MDM vs Time-Based Coding for Hospital E/M (99221‑99223): Surviving 2026 Payer Audits on Prolonged and Split/Shared Documentation
The 2026 Audit Trap: When Payers See "Time" and Smell Money
Every hospitalist team has seen it: a Medicare Advantage audit from UnitedHealthcare or Aetna slicing down your 99223 to a 99221 with no reason beyond “time documentation insufficient.” You look back at the note, 35 minutes with a septic patient, critical care managed by another team, multiple problems addressed, and yet UHC’s portal flags it for “MDM-level substantiation.” The carrier switches your time-based code to MDM logic and claws back $86 per encounter. Over a quarter, that’s $40,000 gone for one internal medicine group.
This isn’t rare anymore. RACmonitor has shown that Medicare Advantage plans are running algorithms designed to downcode any claim that leans on time documentation. They say it’s about “data integrity.” Let’s be honest, it’s cost control, disguised as compliance. And if you roll over and take the lower payment, you could be walking yourself straight into False Claims Act risk. The OIG has made clear in 2025-2026 reviews that accepting downcoded MA claims can be interpreted as admitting the original level wasn’t valid. That’s the trap.
MDM vs Time: Why It Fell Apart for Inpatient Coders
After the E/M overhaul baked into the 2025 MPFS, inpatient and observation admissions (CPT 99221-99223) can be selected by time or MDM. On paper, time was supposed to cut through the gray area. In practice? It turned into an audit magnet. Aetna and Cigna now want proof of every minute: what you did, how long it took, and why it qualifies. “Total time 45 minutes” without detail is basically an invitation to downcode. Write “discussed plan with family” but don’t specify it’s over half the total time? Expect a denial.
CMS still defines total time as both direct and indirect work, but payers are slicing that definition razor-thin. “Care coordination” now needs specifics, what coordination, with whom, about what. Anthem reviewers have been removing those minutes and resetting 99223s to 99222s without blinking. The difference adds up fast.

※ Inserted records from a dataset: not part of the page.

Lemma owned_completes pts pts' p p' g g' : owned pts (Some p) [] g -> takers pts' = takers pts -> (forall i v, holds pts' i v <-> holds pts i v) ->
  is_told g = false -> is_told g' = true -> (value p = 0 -> dtor p = 0 -> value p' = told_value g' /\ dtor p' = told_dtor g') ->
  takes g' = takes g -> taken g' = taken g -> racing g' = racing g -> owned pts' (Some p') [] g'.
Proof.
  intros [H1 H2 H3 H4 H5 H6 H7] Et Hh Hg Hg' Hp En El Er. assert (takes g = O) as E0 by (destruct (takes g); [reflexivity | rewrite H2 in Hg; congruence]).
  assert (takers pts = O /\ taken g = []) as [T0 L0] by (rewrite E0 in H1; destruct (taken g); cbn in H1; [split; [lia | reflexivity] | lia]).
  assert (forall i v, ~ holds pts' i v) as Hno by (intros i v Hv; now apply Hh, no_takers in Hv).
  assert (told_value g = 0 /\ told_dtor g = 0) as [V0 D0] by (unfold is_told, told_value, told_dtor in *; destruct (outcome g); [discriminate | now split]).
  constructor; rewrite ?Et, ?En, ?El, ?Er, ?L0, ?T0; auto; try (intros i v Hv; now destruct (Hno i v Hv)).
  - left. destruct H6 as [[U1 U2 U3 U4] | [C1 C2]].
    + destruct Hp as [P1 P2]; [congruence | congruence |]. constructor; auto; [congruence |]. intros i v Hv. now destruct (Hno i v Hv).
    + rewrite L0 in C2. exfalso. destruct C2 as [C2 | [i C2]]; [now apply not_elem_of_nil in C2 | now apply no_takers in C2].
  - intros _. split; [lia |]. split; [reflexivity |]. intros i v Hv. now destruct (Hno i v Hv).
Qed.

Here’s where it really turns ugly. When both time and MDM are documented, auditors pick whichever supports the lower code. Cigna even spelled it out in Q1 2026 letters: “selection by most conservative interpretive standard.” The only defense is being explicit in your note, state your method. “Level selected based on total time 72 minutes.” Or “Level selected based on high-complexity MDM.” If you don’t, the payer decides for you, and you already know whose side they’ll take.
Prolonged + Split/Shared: The Quiet Revenue Drain
Prolonged care (CPT +99418 for facility visits) looked like easy margin in the 2025 tables. It isn’t anymore. Anthem, Aetna, and UHC now want start and stop times, no rounding, no guessing. “Total 78 minutes with 8 beyond threshold.” Anything else gets recoded as a basic 99223 with CO-151 slapped on the remit. That’s typically a $63 hit per case, and most hospitals never appeal because the effort outweighs the return.
Then there’s split/shared. CMS doubled down in the 2026 rule, whoever performs the substantive portion (MDM or >50% total time) bills the encounter. But people are still co-signing notes like it’s 2019. If an NP spends 42 minutes and the MD adds one paragraph, that’s the NP’s visit. UHC and Humana auditors are comparing EHR timestamps against logins to catch that mismatch, and the recoveries are staggering.
I’ve watched one hospitalist group in Ohio lose $380,000 in 18 months over simple split/shared mismatches. Prolonged add-ons denied automatically because the substantive provider field was incomplete. Fixes take clean design, EHR templates that force time splits and make the total undeniable. Don’t wait for compliance to rescue it; the payer bots move too fast.
Monday Morning Fix: Notes That Don’t Collapse in an Audit
The only way through this 2026 mess is clarity. Pick one method in every hospital E/M note, time or MDM, and own it. If by time, write it like evidence: “Total 74 minutes, labs (10), exam (15), counseling (14), coordination (35). Time-based code selection.” If by MDM, show your work: what made it high risk, which data you reviewed, who you coordinated with. Mixing them casually is asking for recode and repayment.
Track the payers that keep downcoding. Build a workflow that tags every “level reduced” remit for same-day appeal using the note you already have. CMS is poking at payer coding algorithms in 2026, see the latest Federal Register posts about HCPCS transparency, but you won’t benefit if you never push back. Hospitals that keep cashing downcoded checks aren’t victims anymore. They’re targets.
So, fix the templates, sure, but more than that, fix how your team thinks about documentation. Name your method, back it with time data that holds up, and fight every downgrade that isn’t justified. Look, MA payers built this audit loop. You don’t have to accept living in it.